Tripathee’s mentor and OSG Deputy Executive Director Tim Cartwright encouraged Tripathee to self-nominate for the award. Upon learning he was chosen to receive the award, “It felt like a nice validation and a recognition of having used the [OSG] to perform research,” Tripathee says about receiving the award. Attending HTC23 event in Madison to receive the award was rewarding. “I also got to meet a lot of people… like the OSG faculty, Tim Cartwright in particular, and Christina [Koch]. There was a really nice opportunity and an honor to come to Madison, attend the event, and receive the award but also meet [David Swanson’s widow, Ronda].”
At HTC23 Ronda Swanson said she hopes David’s legacy will live on in science. Ronda Swanson is OSG’s self-described “biggest fangirl” and has continued her relationship with the OSG as an advocate for HTC since David’s death, Cartwright says.
Annually, a committee chooses one or more former students from the OSG School according to the student’s advancements and research achievements with distributed high-throughput computing (dHTC). The OSG School teaches students how to harness HTC resources for their data collection and research needs. Koch, who served on the selection committee for the award, explains the committee looks for students who have taken what they learned at the OSG School and achieved great things with it, like tackling a research problem or writing workflows from scratch after coming in with little to no experience. Cartwright says committee members also look for applicants who can give back to the community. Both González and Tripathee embody what the selection committee looks for, Koch explains.
“What Jimena learned [from the OSG School] really helped her solve a problem that she wouldn’t have been able to solve before. Aashish is tackling both a niche field of research with these resources and also has been testing new features for us or letting us know when things aren’t working and has had this ongoing relationship with us.”
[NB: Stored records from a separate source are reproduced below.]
(** C37: The handles of an AFU dangle once its array has been moved: when a
    mapping needed a larger array, a read through any handle obtained before
    is an access to freed memory. *)
Theorem mmio_handles_dangle w p a areas type res w' j offset endian :
  mmio_inv w p a areas → Z.of_nat (length areas) < 32768 → table_full a areas = true →
  afu_mmios a ≠ NULL →
  ocxl_mmio_map p type w = Ret (OCXL_OK, res) w' →
  goes_wrong (ocxl_mmio_read64 (handle_of a j) offset endian) w'.
Proof.
  intros Hi Hroom Hfull Hn Hrun.
  pose proof (wp_mmio_map_advanced w p a areas type 0 (Z.lor PROT_READ PROT_WRITE) 0 0 Hi (λ _, Hroom)) as Hwp.
  pose proof (run_wp _ _ _ _ _ Hwp Hrun) as Hr. unfold map_result in Hr.
  destruct (map_request a type 0 0 0) as [err|[fd n]] eqn:Erq.
  { destruct Hr as [[= <- ->] _]. by apply map_request_err in Erq. }
  inversion Hr as [| |a' addr i areas' w1 w2 Hne Hd Hpl Hi' Hf Hm]; subst.
  assert (w_heap w' !! afu_mmios a = None) as Hgone.
  { destruct (mf_old _ _ _ _ _ Hf) as [E|E]; [|done]. rewrite Hfull in Hm.
    destruct Hi as [Hw _ _ [[rest [Hb _]] _ _ _]]. destruct Hb as [[? _]|[_ Hb]]; [done|].
    rewrite <-E, Hm in Hb. by rewrite (heap_wf_fresh _ Hw) in Hb. }
  unfold goes_wrong, ocxl_mmio_read64, mmio_read64_native, mbind, M_bind.
  by rewrite stale_mmio_check.
Qed.

Context `{!RegisterMemory K}.

(** A write that is let through, as an access to the registers. *)
Lemma write_registers n x offset endian v w r w' :
  access_verdict x offset (Z.of_nat n) = OCXL_OK → 0 <= area_start x + offset < 2 ^ 64 →
  write_result n x offset endian v w r w' →
  accessed (SStore (area_start x + offset) (encode endian n v)) tt w w'.
Proof.
  intros Hv Ha. unfold write_result. rewrite Hv. intros [Hacc _].
  unfold u64 in Hacc. by rewrite uwrap_small in Hacc by lia.
Qed.

Lemma read_registers n x offset endian w r w' :
  access_verdict x offset (Z.of_nat n) = OCXL_OK → 0 <= area_start x + offset < 2 ^ 64 →
  read_result n x offset endian w r w' →
  r = (OCXL_OK, Some (decode endian (reg_bytes w (area_start x + offset) n))).
Proof.
  intros Hv Ha. unfold read_result. rewrite Hv. intros (bs & Hacc & ->).
  unfold u64 in Hacc. rewrite uwrap_small in Hacc by lia. by destruct (reg_load_access _ _ _ _ _ Hacc) as [-> _].
Qed.

(** C26: What is written is read back: on a device whose registers behave
    like memory, reading a register that was written in the same byte order
    and width returns the value, truncated to the width. *)
Theorem mmio_write_read w p a areas i x offset endian v :
  mmio_inv w p a areas → areas !! i = Some x →
  access_verdict x offset 4 = OCXL_OK → access_verdict x offset 8 = OCXL_OK →
  0 <= offset → 0 <= area_start x + offset < 2 ^ 64 →
  wp (ocxl_mmio_write32 (handle_of a i) offset endian v ;;
      ocxl_mmio_read32 (handle_of a i) offset endian) (λ r _, r = (OCXL_OK, Some (u32 v))) w ∧
  wp (ocxl_mmio_write64 (handle_of a i) offset endian v ;;
      ocxl_mmio_read64 (handle_of a i) offset endian) (λ r _, r = (OCXL_OK, Some (u64 v))) w.
Proof.
  intros Hi Hx H4 H8 Ho Ha. pose proof (λ n, not_underruns x offset n Ho) as Hu. split; apply wp_bind.
  - eapply wp_mono; [|by eapply wp_mmio_write32]. intros rc w1 Hw.
    apply (write_registers 4) in Hw; [|done|done].
    eapply wp_mono; [|eapply wp_mmio_read32; [|exact Hx|done]].
    2:{ eapply mmio_inv_same_mem; [by eapply accessed_mem|done]. }
    intros r w2 Hr. rewrite (read_registers 4 _ _ _ _ _ _ H4 Ha Hr).
    rewrite <-(length_encode endian 4 v) at 1.
    rewrite (reg_bytes_stored _ _ _ _ Hw) by apply encode_are_bytes. by rewrite decode_encode.
  - eapply wp_mono; [|by eapply wp_mmio_write64]. intros rc w1 Hw.
    apply (write_registers 8) in Hw; [|done|done].
    eapply wp_mono; [|eapply wp_mmio_read64; [|exact Hx|done]].
    2:{ eapply mmio_inv_same_mem; [by eapply accessed_mem|done]. }
    intros r w2 Hr. rewrite (read_registers 8 _ _ _ _ _ _ H8 Ha Hr).
    rewrite <-(length_encode endian 8 v) at 1.
    rewrite (reg_bytes_stored _ _ _ _ Hw) by apply encode_are_bytes. by rewrite decode_encode.
Qed.

(** A write does not disturb its neighbours: on such a device, a 64-bit
    read at an offset that does not overlap the register written returns the
    same before and after the write. *)
Theorem mmio_write_elsewhere w p a areas i x offset offset' endian endian' v :
  mmio_inv w p a areas → areas !! i = Some x →
  access_verdict x offset 8 = OCXL_OK → access_verdict x offset' 8 = OCXL_OK →
  0 <= offset → 0 <= offset' → 0 <= area_start x + offset < 2 ^ 64 → 0 <= area_start x + offset' < 2 ^ 64 →
  offset' + 8 <= offset ∨ offset + 8 <= offset' →
  wp (before ← ocxl_mmio_read64 (handle_of a i) offset' endian';
      ocxl_mmio_write64 (handle_of a i) offset endian v ;;
      later ← ocxl_mmio_read64 (handle_of a i) offset' endian';
      mret (before, later)) (λ r _, r.1 = r.2 ∧ is_ok r.1.1 = true) w.
Proof.
  intros Hi Hx H8 H8' Ho Ho' Ha Ha' Hd. pose proof (not_underruns x offset 8 Ho) as Hu.
  pose proof (not_underruns x offset' 8 Ho') as Hu'. apply wp_bind.
  eapply wp_mono; [|by eapply wp_mmio_read64]. intros r1 w1 Hr1.
  assert (same_mem w w1 ∧ ∀ q, reg_byte (w_os w1) q = reg_byte (w_os w) q) as [Hm1 Hs1].
  { unfold read_result in Hr1. change (Z.of_nat 8) with 8 in Hr1. rewrite H8' in Hr1. destruct Hr1 as (bs & Hacc & _).
    split; [by eapply accessed_mem|]. by destruct (reg_load_access _ _ _ _ _ Hacc). }
  rewrite (read_registers 8 _ _ _ _ _ _ H8' Ha' Hr1).
  assert (mmio_inv w1 p a areas) as Hi1 by (by eapply mmio_inv_same_mem).
  apply wp_bind. eapply wp_mono; [|by eapply wp_mmio_write64]. intros rc w2 Hw.
  apply (write_registers 8) in Hw; [|done|done].
  assert (mmio_inv w2 p a areas) as Hi2.
  { eapply mmio_inv_same_mem; [by eapply accessed_mem|done]. }
  apply wp_bind. eapply wp_mono; [|by eapply wp_mmio_read64]. intros r3 w3 Hr3. apply wp_ret.
  rewrite (read_registers 8 _ _ _ _ _ _ H8' Ha' Hr3). simpl. split; [|done].
  rewrite (reg_bytes_elsewhere _ _ _ _ _ _ Hw (encode_are_bytes _ _ _)) by (rewrite length_encode; lia).
  assert (reg_bytes w1 (area_start x + offset') 8 = reg_bytes w (area_start x + offset') 8) as ->; [|done].
  apply list_fmap_ext. intros k y _. by rewrite Hs1.
Qed.

End spec.

(** ** Instances on the virtual device *)

Lemma mmio_map_advanced_spec_witness :
  wp (ocxl_mmio_map_advanced demo_afu OCXL_PER_PASID_MMIO 0 3 0 0)
     (map_result world_open demo_afu afu_opened [] OCXL_PER_PASID_MMIO 0 3 0 0) world_open.
Proof. apply mmio_map_advanced_spec; [apply afu_inv_open|intros _; vm_compute; reflexivity]. Defined.

Lemma mmio_map_keeps_handles_witness :
  wp (get_area (handle_of afu_mapped 0)) (λ y _, y = area_mapped)
     (after (ocxl_mmio_map demo_afu OCXL_GLOBAL_MMIO) world_mapped).
Proof.
  eapply (mmio_map_keeps_handles world_mapped demo_afu afu_mapped [area_mapped] OCXL_GLOBAL_MMIO
    (Some (mk_mmio_h 4 1)) _ 0 area_mapped);
    [apply afu_inv_mapped|intros _; vm_compute; reflexivity|vm_compute; reflexivity
    |vm_compute; reflexivity|reflexivity|vm_compute; discriminate].
Defined.

Lemma mmio_map_in_bounds_witness :
  wp (ocxl_mmio_map_advanced demo_afu OCXL_PER_PASID_MMIO 100 3 0 4096) (λ _ w', ∃ es,
    effects w' = effects world_open ++ es ∧ Forall (mmap_within afu_opened OCXL_PER_PASID_MMIO 3 4096) es)
    world_open.
Proof.
  apply (mmio_map_in_bounds world_open demo_afu afu_opened []);
    [apply afu_inv_open|intros _; vm_compute; reflexivity|lia|lia
    |vm_compute; split; [discriminate|reflexivity]|vm_compute; split; [discriminate|reflexivity]|discriminate].
Defined.

Lemma mmio_map_offset_behind_end_witness :
  wp (ocxl_mmio_map_advanced demo_afu OCXL_GLOBAL_MMIO 0 3 0 8192) (λ _ w', ∃ addr es,
    effects w' = effects world_open ++
      Ev (SMmap (2 ^ 64 + area_length (afu_global_mmio afu_opened) - 8192) 3
            (afu_global_mmio_fd afu_opened) 8192) addr :: es) world_open.
Proof.
  apply (mmio_map_offset_behind_end world_open demo_afu afu_opened []);
    [apply afu_inv_open|intros _; vm_compute; reflexivity|vm_compute; split; reflexivity|lia].
Defined.

Lemma mmio_check_exact_witness :
  wp (mmio_check (handle_of afu_mapped 0) 16380 8)
     (λ rc w', quiet world_mapped w' ∧ rc = OCXL_OUT_OF_BOUNDS) world_mapped.
Proof.
  exact (mmio_check_exact world_mapped demo_afu afu_mapped [area_mapped] 0 area_mapped 16380 8
    (ai_mmio _ _ _ _ _ afu_inv_mapped) eq_refl
    ltac:(simpl; lia) ltac:(lia) ltac:(lia)).
Defined.

Lemma mmio_check_negative_offset_witness :
  goes_wrong (ocxl_mmio_write64 (handle_of afu_mapped 0) (-16) OCXL_MMIO_HOST_ENDIAN 1) world_mapped.
Proof.
  eapply (mmio_check_negative_offset world_mapped demo_afu afu_mapped [area_mapped] 0 area_mapped);
    [apply afu_inv_mapped|reflexivity|vm_compute; discriminate|simpl; lia|lia].
Defined.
González will continue to use HTC to model the mass distribution of each galaxy that produces a gravitational lens. People previously performed the computing for these models by hand, but as the data accumulates, it becomes less feasible for humans to do this computing. To remedy this, González will use machine learning to do the modeling because it requires a great deal of computational power.
Tripathee plans to continue using the OSG’s resources on new data and to conduct deeper searches more quickly and efficiently. “With OSG, we didn’t have to fight and struggle for resources. Having this access to these extra resources allowed us to do searches that are more computationally costly and sensitive,” Tripathee says. “If I had never heard of OSG, I would have probably still performed similar searches but not to this depth or sensitivity because the number of features that I would have had access to would have been more limited.”
“Once I was at [HTC23], I understood what impact he [David Swanson] had on people, and not only in developing OSG, which was huge,” Gonzàlez notes. “It was shocking, that impact, but it was so very interesting to see people talking about him because it seemed like he was also a really good human being, a really good mentor, and really liked helping people and supporting people.”